The power of the husband with regard to the income remaining after the mandatory distribution to petitioner of $600 each quarter is entirely discretionary, first as to distributing it to blood relatives and then as to distributing it to petitioner. As to the distribution under these powers, the petitioner is without right or control. The power is exclusively in the husband. The income which in the husband's discretion remains undistributed is added to corpus, and the grantor is likewise helpless as to its disposition. Thus the excess income over the grantor's prescribed share is beyond her control and is subject to disposition solely by the husband. Whether under these circumstances alone it could be said that the husband had a substantial adverse interest is a question which we pass in view of the important sentence which follows in the instrument.
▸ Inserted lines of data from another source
(* ===== verification/EventFile.v ===== *)
(** * The file of the events (src/service/src/event_log.rs)

    One JSON line per event, appended under a lock, read back as far as it is
    well formed, compacted through a temporary file when it would exceed 8 MiB.
    The serializer and the parser of an event are the parameters [to_vec] and
    [from_slice], the name the temporary file gets the parameter [temporary]. *)

From stdpp Require Import finite.
From S2P Require Import Prelude RustStr State Sanitize Protocol Fs EventLog.

Open Scope bool_scope.
Open Scope lyra_scope.

Definition MAX_PERSISTED_EVENT_BYTES : Z := 8 * 1024 * 1024.
Definition MAX_RECORD_BYTES : Z := 16 * 1024.
Definition MAX_LEGACY_BYTES : Z := MAX_PERSISTED_EVENT_BYTES + MAX_RECORD_BYTES.
Definition TRUNCATED_MESSAGE : string := "history-truncated".

Inductive EventLogError : Set :=
  | UnsafePath | TooLarge | Io (e : IoError) | Json | InvalidHistory.

(** How a call ends without a value: an error, or a panic. *)
Inductive stop : Set := Error (e : EventLogError) | Panicked.

#[export] Instance EventLogError_eq_dec : EqDecision EventLogError.
Proof. solve_decision. Defined.
#[export] Instance stop_eq_dec : EqDecision stop.
Proof. solve_decision. Defined.

(** The text of a file without its first [n] bytes, and its first [n] bytes. *)
Fixpoint skip_bytes (n : Z) (s : string) : string :=
  match s with
  | EmptyString => ""
  | String _ s' => if (n <=? 0)%Z then s else skip_bytes (n - 1) s'
  end.

Fixpoint take_bytes (n : Z) (s : string) : string :=
  match s with
  | EmptyString => ""
  | String b s' => if (n <=? 0)%Z then "" else String b (take_bytes (n - 1) s')
  end.

(** [take(n).read_until(b'\n')]: the bytes read and the rest. *)
Fixpoint read_until (n : Z) (s : string) : string * string :=
  match s with
  | EmptyString => ("", "")
  | String b s' =>
      if (n <=? 0)%Z then ("", s)
      else if Ascii.eqb b nl then (String b "", s')
      else let '(x, y) := read_until (n - 1) s' in (String b x, y)
  end.

Fixpoint ends_nl (s : string) : bool :=
  match s with
  | EmptyString => false
  | String b EmptyString => Ascii.eqb b nl
  | String _ s' => ends_nl s'
  end.

Definition valid_operation_id (value : string) : bool :=
  (str_len value =? 36)%Z
  && bytes_alli (λ index byte,
       match index with
       | 8 | 13 | 18 | 23 => Ascii.eqb byte "-"
       | _ => is_ascii_hexdigit byte && negb (is_ascii_uppercase byte)
       end) value.

Record EventHistory := { history_events : list OperationEvent; incomplete : bool }.

(* ------------------------------------------------------------------ *)
(** ** Compaction *)

Section persisted.
Context (to_vec : OperationEvent → string) (from_slice : string → option OperationEvent).

Definition encode (event : OperationEvent) : result EventLogError string :=
  let bytes := to_vec event +:+ String nl "" in
  if (MAX_RECORD_BYTES <? str_len bytes)%Z then Err TooLarge else Ok bytes.

Fixpoint encode_all (l : list OperationEvent)
  : result EventLogError (list (OperationEvent * string)) :=
  match l with
  | [] => Ok []
  | event :: l' =>
      bytes ← encode event;
      records ← encode_all l';
      Ok ((event, bytes) :: records)
  end.

(** [records.retain(...)] with the size left and the count of dropped lines. *)
Fixpoint retain (target size dropped : Z) (records : list (OperationEvent * string))
  : Z * list (OperationEvent * string) :=
  match records with
  | [] => (dropped, [])
  | (event, bytes) :: records' =>
      if (target <? size)%Z && is_technical event
      then retain target (size - str_len bytes) (saturating_add dropped 1) records'
      else
        let '(d, kept) := retain target size dropped records' in
        (d, (event, bytes) :: kept)
  end.

Definition truncation_marker (incoming : OperationEvent) (dropped : Z) : OperationEvent := {|
  event_operation_id := event_operation_id incoming; event_sequence := 0;
  occurred_at := occurred_at incoming; event_state := event_state incoming;
  level := Warning; message_id := TRUNCATED_MESSAGE;
  fields := <["lines" := to_string dropped]>
              (<["high_sequence" := to_string (event_sequence incoming)]> ∅);
  technical := None |}.

(** The count of a marker at the front of the history and the events after it;
    a marker without the field [lines] panics. *)
Definition take_marker (l : list OperationEvent) : result stop (Z * list OperationEvent) :=
  match l with
  | e :: l' =>
      if (event_sequence e =? 0)%Z then
        lines ← ok_or Panicked (fields e !! "lines");
        d ← ok_or (Error InvalidHistory) (parse_u64 lines);
        Ok (d, l')
      else Ok (0%Z, l)
  | [] => Ok (0%Z, [])
  end.

Definition sizes (records : list (OperationEvent * string)) : Z :=
  foldr (λ r n, str_len r.2 + n)%Z 0%Z records.
Definition record_bytes (records : list (OperationEvent * string)) : string :=
  foldr (λ r s, r.2 +:+ s) "" records.

Definition compact (history : list OperationEvent) (incoming : OperationEvent)
  : result stop string :=
  '(dropped, l) ← take_marker history;
  records ← map_err Error (encode_all (l ++ [incoming]));
  let '(dropped, kept) :=
    retain (MAX_PERSISTED_EVENT_BYTES / 2) (sizes records) dropped records in
  head ← (if (dropped =? 0)%Z then Ok []
          else
            let marker := truncation_marker incoming dropped in
            bytes ← map_err Error (encode marker); Ok [(marker, bytes)]);
  let output := record_bytes (head ++ kept) in
  if (MAX_PERSISTED_EVENT_BYTES <? str_len output)%Z then Err (Error TooLarge)
  else Ok output.
Definition plan_update_with_cached_metadata : M PlannedUpdate :=
  root ← attempt oracle Spawn (NewSimulation true);
  let context := simulation_context root in
  facts ← discover Discovery context;
  installed ← installed_packages_at VendorMetadata (Some root);
  let facts := with_installed facts installed in
  output ← attempt oracle Spawn (Zypper context update_arguments);
  if negb (success output) then st_throw (exit_of output)
  else
    solver ← st_lift (map_err SolverXml
      (parse_solver_xml xml_events (from_utf8_lossy (stdout output)) (trusted_aliases facts) 0));
    solver ← enrich_solver_vendors_at VendorMetadata solver (raw context) (Some root);
    let preflight := evaluate_solver_preflight facts default_policy solver
      {| allowed_removals := []; allowed_vendor_transitions := []; lockstep_packages := [] |} in
    if negb (passed preflight) then st_throw (Planner_Blocked (blockers preflight))
    else
      plan ← st_lift (map_err Plan
        (build_plan UpdateWithinRelease facts preflight None None solver));
      hash ← st_lift (plan_sha256 plan);
      mret {| planned_facts := facts; planned_solver := solver; planned_preflight := preflight;
              planned_plan := plan; planned_sha256 := hash; planned_manifest := None |}.

(** The loop over the repositories of [plan_release_upgrade]. *)
Fixpoint prepare_repositories (context : RepositoryContext) (keys_dir : path)
    (rs : list RepositoryTransition) : M unit :=
  match rs with
  | [] => mret ()
  | repository :: rs' =>
      let key_path := join keys_dir (repo_alias repository +:+ ".asc") in
      _ ← attempt oracle Planner_RepositoryKey (FetchRepositoryKey repository key_path);
      _ ← attempt oracle Spawn
            (WriteRepository (join (repos context) (repo_alias repository +:+ ".repo"))
               (repository_file repository key_path));
      prepare_repositories context keys_dir rs'
  end.

Definition run_with_simulation (context : RepositoryContext) (arguments : list string)
  : M Output :=
  attempt oracle Spawn (Zypper context ("--non-interactive" :: arguments)).

Definition plan_release_upgrade (manifest : ReleaseManifest) : M PlannedUpdate :=
  root ← attempt oracle Spawn (NewSimulation false);
  let context := simulation_context root in
  _ ← prepare_repositories context (join root "keys") (man_repositories manifest);
  refresh ← run_with_simulation context ["refresh"];
  if negb (success refresh) then st_throw (exit_of refresh)
  else
    installed ← installed_packages_at VendorMetadata (Some root);
    arguments ← st_lift (map_err Migration
      (transaction_arguments manifest installed Mode_Plan));
    dry_run ← run_with_simulation context (["--xmlout"; "--no-refresh"] ++ arguments);
    if negb (success dry_run) then st_throw (exit_of dry_run)
    else
      facts ← discover Discovery context;
      installed ← installed_packages_at VendorMetadata (Some root);
      let facts := with_installed facts installed in
      solver ← st_lift (map_err SolverXml
        (parse_solver_xml xml_events (from_utf8_lossy (stdout dry_run))
           (manifest_aliases manifest) 0));
      solver ← enrich_solver_vendors_at VendorMetadata solver (raw context) (Some root);
      _ ← st_lift (map_err Migration
            (validate_migration_plan manifest (installed_packages facts) (changes solver)));
      let preflight := evaluate_solver_preflight facts (manifest_policy manifest) solver
        (solver_policy manifest) in
      if negb (passed preflight) then st_throw (Planner_Blocked (blockers preflight))
      else
        text ← st_lift (map_err Serialize (manifest_json manifest));
        plan ← st_lift (map_err Plan
          (build_plan (operation manifest) facts preflight (Some (man_target manifest))
             (Some (digest text)) solver));
        hash ← st_lift (plan_sha256 plan);
        mret {| planned_facts := facts; planned_solver := solver;
                planned_preflight := preflight; planned_plan := plan; planned_sha256 := hash;
                planned_manifest := Some manifest |}.
End planning.

(* ------------------------------------------------------------------ *)
(** ** The confirmed plan binds the transaction *)

Section binding.
Context `{HL : !Libraries}.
Bearing in mind that all of the excess income may in the husband's sole discretion be withheld from blood relatives and from the grantor, it is clear that it may all be permitted by the husband to be added to the corpus. However, the trust then provides that the husband in his discretion may direct the disposition of such income "for the payment of educational, food, shelter, clothes, medical or other necessary expenses of" his child. This seems to us to give the husband a substantial adverse interest in the disposition of the income, for it enables him without hindrance or accountability to use the income for the discharge of his own obligation. By New Jersey law it is clear that the husband is under a duty to support his minor child, Alling v. Alling, 52 N. J. Eq. 92; 27 Atl. 655; In re Ganey, 93 N. J. Eq. 389; 116 Atl. 19; Savage v. Commissioner, 82 Fed. (2d) 92. Although this duty rests apparently equally upon the child's mother and father, as respondent suggests, that fact does not lessen the duty of the father or detract from the proposition that it exists. Thus the husband had an untrammeled power to use the excess trust income in his own behalf to discharge his personal parental obligation. This was not a remotely possible legal or contingent obligation, as in Mary A. Cushing, 38 B. T. A. 948. It was a presently existing obligation inherent in the fact that the child was a minor and, as shown by the evidence, was without sufficient means of support and maintenance. The power to use the income for his child's support gave the husband such a substantial interest in it as to support a disregard of the financial position of his wife and a refusal of any demand or request which she might make for the income or in regard to its use. This we think was an interest adverse to that of the grantor, irrespective of their common interest in the welfare of the child and their apparently harmonious relations, Savage v. Commissioner, supra ; Clark v. Commissioner, 84 Fed. (2d) 725; Jane B. Shiverick, 37 B. T. A. 454. We find no decision which is sufficiently close to this case to need reconciliation.

The Commissioner was in error in adding to the petitioner's income any part of the trust income in excess of the amounts which in the taxable years were actually distributed to her.

Decision will be entered under Rule 50.